- Leader: Gennady Gudkov
- Founder: Gennady Raikov
- Founded: 19 December 1999 (as parliamentary group) 29 September 2001
- Dissolved: 14 April 2007
- Merged into: A Just Russia
- Headquarters: 39th Building, Nizhnyaya Krasnoselskaya Street, Moscow, Russia. 107066
- Ideology: Civic nationalism Lobbyism
- Political position: Big tent
- Colours: Yellow Blue
- Seats in the 3rd State Duma (1999–2003): 58 / 450
- Seats in the 4th State Duma (2003–2007): 17 / 450

Website
- narod-party.ru

= People's Party of the Russian Federation =

The People's Party of the Russian Federation (Note: Народная партия Российской Федерации (НПРФ)) was a centrist political party in Russia. The leader of the party was Gennady Raikov.

== History ==
Before official registration of the People's Party on 29 September 2001, the "People's Deputy" group (Note: депутатская группа «Народный депутат») existed in the 3rd State Duma.

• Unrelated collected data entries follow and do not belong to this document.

(** X13. [handleSaveEdit] always leaves edit mode and never changes the
    number, order, ids or colours of the words.  The text of a word changes
    only if its id is the saved one and the trimmed edit text is not empty,
    and then it becomes that trimmed text; an edit text of white space only
    changes no word. *)
Theorem save_edit_registry wId s :
  let s' := handleSaveEdit wId s in
  editMode s' = None
  /\ editedWordText s' = ""
  /\ map Word.id (enteredWords s') = map Word.id (enteredWords s)
  /\ map Word.color (enteredWords s') = map Word.color (enteredWords s)
  /\ map Word.text (enteredWords s')
     = map (fun w => if String.eqb (Word.id w) wId
                        && negb (String.eqb (trim (editedWordText s)) "")
                     then trim (editedWordText s) else Word.text w) (enteredWords s)
  /\ (allWhiteSpace (editedWordText s) = true -> enteredWords s' = enteredWords s).
Proof.
  intros s'. destruct (saveEdit_registry wId s) as [_ Hw]. fold s' in Hw.
  split; [unfold s', handleSaveEdit; by destruct (negb _)|].
  split; [unfold s', handleSaveEdit; by destruct (negb _)|].
  rewrite Hw. destruct (String.eqb (trim (editedWordText s)) "") eqn:Hblank; simpl.
  - repeat split; try done. apply map_ext. intros w. by rewrite andb_false_r.
  - repeat split.
    + rewrite map_map. apply map_ext. intros w. unfold renameWord.
      by destruct (String.eqb (Word.id w) wId).
    + rewrite map_map. apply map_ext. intros w. unfold renameWord.
      by destruct (String.eqb (Word.id w) wId).
    + rewrite map_map. apply map_ext. intros w. unfold renameWord.
      rewrite andb_true_r. by destruct (String.eqb (Word.id w) wId).
    + intros Hws%trim_blank. rewrite Hws in Hblank. done.
Qed.

(** X14. [handleSaveEdit] never adds or alters a placement and never touches
    a cell of another word.  It removes the cells of the saved word exactly
    when the word is in the registry and its first entry's text differs from
    the non-empty trimmed edit text; otherwise the grid and the selection
    are unchanged. *)
Theorem save_edit_grid wId s :
  let s' := handleSaveEdit wId s in
  let newText := trim (editedWordText s) in
  subgrid (gridCells s') (gridCells s)
  /\ (forall r c p, cellAt (gridCells s) r c = Some p -> wordId p <> wId ->
        cellAt (gridCells s') r c = Some p)
  /\ (forall ow, findWord (enteredWords s) wId = Some ow -> newText <> "" ->
        Word.text ow <> newText ->
        gridCells s' = gridCells (clearCellsForWord wId s)
        /\ selectedWordData s' = selectedWordData (clearCellsForWord wId s)
        /\ forall r c p, ~ ownedAt (gridCells s') wId r c p)
  /\ (newText = "" \/ findWord (enteredWords s) wId = None
      \/ (exists ow, findWord (enteredWords s) wId = Some ow /\ Word.text ow = newText) ->
      gridCells s' = gridCells s /\ selectedWordData s' = selectedWordData s).
Proof.
  intros s' newText.
  assert (Hcases : (gridCells s' = gridCells s /\ selectedWordData s' = selectedWordData s)
                   \/ (gridCells s' = gridCells (clearCellsForWord wId s)
                       /\ selectedWordData s' = selectedWordData (clearCellsForWord wId s))).
  { unfold s', handleSaveEdit. destruct (negb _); [|by left].
    destruct (findWord _ _) as [ow|]; [|by left]. destruct (negb _); [by right|by left]. }
  assert (Hclear : gridCells (clearCellsForWord wId s)
                   = map (map (clearCell wId)) (gridCells s)).
  { unfold clearCellsForWord. by destruct (strictEq _ _). }
  split; [|split; [|split]].
  - destruct Hcases as [[-> _]|[-> _]]; [apply subgrid_refl|].
    rewrite Hclear. apply subgrid_clear.
  - intros r c p Hp Hne. destruct Hcases as [[-> _]|[-> _]]; [done|].
    rewrite Hclear, cellAt_clear, Hp. simpl.
    by rewrite (proj2 (String.eqb_neq _ _) Hne).
  - intros ow Hfind Hne Hdiff.
    assert (Hs' : gridCells s' = gridCells (clearCellsForWord wId s)
                  /\ selectedWordData s' = selectedWordData (clearCellsForWord wId s)).
    { unfold s', handleSaveEdit. fold newText. rewrite Hfind.
      rewrite (proj2 (String.eqb_neq _ _) Hne), (proj2 (String.eqb_neq _ _) Hdiff). done. }
    destruct Hs' as [Hg Hsel]. split; [done|]. split; [done|].
    rewrite Hg, Hclear. intros r c p. apply ownedAt_clear_same.
  - unfold s', handleSaveEdit. fold newText.
    intros [->|[->|(ow & -> & ->)]].
    + done.
    + by destruct (negb _).
    + rewrite String.eqb_refl. by destruct (negb _).
Qed.
(** * Chest X-ray explainability engine: CAM algorithms, thresholding,
      rendering and the prediction pipeline

    Shallow embedding of [backend/services/chest_xray_service.py] (with the
    cache contract of [backend/utils/redis_manager.py]).

    Numbers: tensor entries are rationals ([Q]) and every arithmetic
    operation on tensors is exact.  The embedding therefore describes the
    algebra of the code; rounding, overflow, NaN and Inf of IEEE arithmetic
    are outside of it.  The quotient of [Q] is total, so a division of the
    code is described only where its divisor is not zero; where the code
    can divide by zero ([GradCAMPlusPlus]) the theorems say so.  The runs
    that exhibit an unnormalised map use small integers, on which float32
    arithmetic is exact as well.  The overlay of the rendering works on
    8-bit integers and is modelled in binary64 arithmetic, with its
    rounding.

    Tensors: the pipeline always works on a batch of one image
    ([unsqueeze(0)]) and the code only reads batch item 0, so a 4-d tensor
    [1,C,H,W] is a [Tensor] (list of channels) and a 2-d map [H,W] is a
    [Matrix] (list of rows). *)

From Stdlib Require Import QArith Qminmax Qround Qabs Lqa Lia ZArith List Ascii String.
From stdpp Require Import base option list gmap strings.
Import ListNotations.
Open Scope Q_scope.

It included 58 deputies. Most of them later became members of the People's Party of the Russian Federation. The "People's Deputy" consisted of independent members of the State Duma elected exclusively in single-mandate constituencies. The faction supported the initiatives of the new President of Russia Vladimir Putin.

At the 2003 parliamentary election which saw the election of the fourth convocation of the State Duma, the party had won 1.2% of the popular vote and 16 out of 450 seats. Most deputies were elected in single mandate districts and later joined United Russia faction.

The People's Party joined A Just Russia on 14 April 2007.